---------- Listed entries

Lemma write_intent_total K' fs' started schema_id l :
  ¬ K' (intent_path table (txn_of env)) →
  total (kept fs' K') (write_intent (intent_path table (txn_of env)) (txn_of env) started schema_id l) (λ _, kept fs' K').
Proof.
  intros HK. unfold write_intent. eapply total_bind; [by apply total_scratch|]. intros ?. by apply total_sync_data.
Qed.
Lemma build_checkpoint_total m' :
  (∀ e, e ∈ mf_row_groups m' → ∃ e0, e0 ∈ mf_row_groups m ∧ rg_meta e = rg_meta e0
     ∧ is_Some (fs !! (table +:+ "/" +:+ rg_meta e0) ≫= from_slice (A:=RowGroupMeta))) →
  total (kept fs K) (build_snapshot_checkpoint cached table m m') (λ _, kept fs K).
Proof.
  intros Hm. unfold build_snapshot_checkpoint. apply (total_bind _ _ (λ _, kept fs K)).
  { unfold previous_summaries. destruct (mf_checkpoint m) as [prev|] eqn:Ep; [|by apply total_ret].
    assert (prev ∈ manifest_referenced_files m) as Hin.
    { apply elem_of_list_to_set. do 4 (apply elem_of_app; right). rewrite Ep. apply list_elem_of_here. }
    destruct (Hk prev Hin) as [Hc _]. apply total_read_any; [by apply clean_join|]. intros r Hr _.
    destruct r; [by apply total_ret..|done]. }
  intros prev. apply (total_bind _ _ (λ _, kept fs K)); [|intros ?; by apply total_ret].
  apply (total_fold (λ _, kept fs K)). intros acc e He.
  apply (total_bind _ _ (λ _, kept fs K)); [|intros ?; by apply total_ret].
  unfold fragment_summary. destruct (reusable _ _ _); [by apply total_ret|].
  apply (total_bind _ _ (λ _, kept fs K)); [|intros ?; by apply total_ret].
  unfold fragment_meta. destruct (cached _); [by apply total_ret|].
  destruct (Hm e He) as (e0&He0&->&[meta Hmeta]). apply bind_Some in Hmeta as (b&Hb&Hmeta).
  destruct (Hk (rg_meta e0) (refers_meta m e0 He0)) as [Hc HKm].
  eapply total_bind; [eapply total_read; [by apply clean_join|exact HKm|exact Hb]|].
  intros b'. apply total_pre. intros ->. eapply total_lift; [|done]. unfold parse_meta. by rewrite Hmeta.
Qed.
Lemma write_archive_total c : total (kept fs K) (write_archive table c (n + 1)) (λ _, kept fs K).
Proof.
  destruct (scratch_ok _ (sc_archive table (n + 1) (txn_of env))) as [Hca HKa].
  destruct (scratch_ok _ (sc_archive_tmp table (n + 1) (txn_of env))) as [Hct HKt].
  unfold write_archive. apply (total_bind _ _ (λ _, kept fs K)).
  - destruct (is_empty _); [by apply total_ret|].
    eapply total_and_ok; [by apply total_write|]. intros ?. eapply total_and_ok; [by apply total_sync_data|]. intros ?.
    eapply total_and_ok; [apply (total_rename _ _ (to_archive_bytes c)); [done..|apply tmp_ne|by right|by rewrite lookup_insert_eq]|].
    intros ?. apply total_ret. intros s. by apply kept_renamed.
  - intros written. destruct written; [by apply total_ret|].
    eapply total_bind; [by apply total_best_delete|]. intros ?. by apply total_ret.
Qed.
Lemma write_checkpoint_total c l started schema_id :
  total (kept fs K) (write_checkpoint local table c (n + 1) (intent_path table (txn_of env)) l (txn_of env)
    started schema_id) (λ x s, x.1 = SnapshotCheckpoint_filename (n + 1) ∧ kept fs K s).
Proof.
  destruct (scratch_ok _ (sc_checkpoints_keep table (n + 1) (txn_of env))) as [_ HKk].
  destruct (scratch_ok _ (sc_part table (n + 1) (txn_of env))) as [Hcp HKp].
  destruct (scratch_ok _ (sc_checkpoint table (n + 1) (txn_of env))) as [Hcc HKc].
  destruct (scratch_ok _ (sc_intent table (n + 1) (txn_of env))) as [_ HKi].
  assert (checkpoint_part_path table (n + 1) ≠ table +:+ "/" +:+ SnapshotCheckpoint_filename (n + 1)
          ∧ intent_path table (txn_of env) ≠ checkpoint_part_path table (n + 1)) as [Hne Hni].
  { unfold checkpoint_part_path, intent_path, SnapshotCheckpoint_filename.
    split; intros E; apply string_app_inj_l in E; by cbn in E. }
  unfold write_checkpoint. eapply total_bind.
  { apply total_ensure_dir; [|exact HKk]. apply (clean_join table "_checkpoints"); [done|by apply clean_bool]. }
  intros ?. eapply total_bind; [by apply total_write|]. intros ?. eapply total_bind; [by apply total_sync_data|]. intros ?.
  eapply total_bind; [apply write_intent_total; by intros [?|?]|]. intros ?.
  eapply total_bind; [apply (total_rename _ _ (to_vec c)); [done..|by right|by rewrite lookup_insert_eq]|]. intros ?.
  apply (total_pre_mono (kept fs K)); [intros s; by apply kept_renamed|].
  apply (total_bind _ _ (λ _, kept fs K)); [|intros arch; by apply total_ret].
  destruct local; [apply write_archive_total|by apply total_ret].
Qed.
Lemma finalize_total now m0 b :
  in_u64 n → n + 1 < 2 ^ 64 → 0 < n → K (manifest_path table n) →
  fs !! manifest_path table n = Some b → is_Some (from_slice (A:=Manifest) b) →
  total (kept fs K) (finalize_manifest table now m0 (n + 1))
    (λ m' s, (∃ parent, m' = finalize parent now m0) ∧ kept fs K s).
Proof.
  intros Hn Hn1 Hn0 HK Hb [m1 Hm]. unfold finalize_manifest.
  apply (total_bind _ _ (λ _, kept fs K)); [|intros parent; apply total_ret; intros s Hs; eauto].
  unfold parent_manifest_checksum. destruct (Z.leb_spec (n + 1) 1); [lia|].
  replace (n + 1 - 1) with n by lia. fold (manifest_path table n).
  assert (clean (manifest_path table n)) as Hc by by apply manifest_path_clean.
  intros s Hr Hs. destruct (total_read _ b fs K Hc HK Hb s Hr Hs) as (b'&s'&E&Hr'&->&Hs').
  unfold m_try. rewrite E, Hm. by eexists _, s'.
Qed.
Lemma publish_manifest_total m' on_mismatch :
  from_slice (to_vec m') = Some m' → verify_checksum m' = true →
  total (kept fs K) (publish_manifest table (n + 1) m' on_mismatch) (λ _, kept fs K).
Proof.
  intros Hm Hv. unfold publish_manifest. fold (manifest_path table (n + 1)).
  destruct (scratch_ok _ (sc_manifest table (n + 1) (txn_of env))) as [Hc HKc].
  destruct (scratch_ok _ (sc_manifest_tmp table (n + 1) (txn_of env))) as [Hct HKt].
  set (tmp := manifest_path table (n + 1) +:+ ".tmp") in *.
  set (written := kept (<[tmp := to_vec m']> fs) (λ q, K q ∨ q = tmp)).
  apply (total_bind _ _ (λ b s, b = true ∧ written s)).
  { unfold write_manifest_tmp. eapply total_bind; [by apply total_write|]. intros ?.
    eapply total_bind; [by apply total_sync_data|]. intros ?. unfold verify_manifest_checksum.
    eapply total_bind; [apply total_read; [done|by right|by rewrite lookup_insert_eq]|]. intros b. apply total_pre.
    intros ->. eapply total_bind; [apply (total_lift _ _ (λ x s, x = m' ∧ written s) m'); [|done]|].
    { unfold parse_manifest. by rewrite Hm. }
    intros x. apply total_pre. intros ->. by apply total_ret. }
  intros b. apply total_pre. intros ->. apply (total_bind _ _ (λ b s, b = true ∧ written s)); [by apply total_ret|].
  intros b. apply total_pre. intros ->. apply (total_bind _ _ (λ _, written)); [by apply total_ret|]. intros ?.
  eapply total_bind; [apply (total_rename _ _ (to_vec m')); [done..|apply tmp_ne|by right|by rewrite lookup_insert_eq]|].
  intros ?. apply (total_pre_mono (kept fs K)); [intros s; by apply kept_renamed|]. by apply (total_sync _ (table +:+ "/_manifests")), clean_validate, manifests_dir_clean.
Qed.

--------------------

Assignment: Repeat only the lines starting at the one that contains "total_ret|]. intros ?." and ending at the last line above, exactly as written.

Answer space:
  intros b. apply total_pre. intros ->. apply (total_bind _ _ (λ _, written)); [by apply total_ret|]. intros ?.
  eapply total_bind; [apply (total_rename _ _ (to_vec m')); [done..|apply tmp_ne|by right|by rewrite lookup_insert_eq]|].
  intros ?. apply (total_pre_mono (kept fs K)); [intros s; by apply kept_renamed|]. by apply (total_sync _ (table +:+ "/_manifests")), clean_validate, manifests_dir_clean.
Qed.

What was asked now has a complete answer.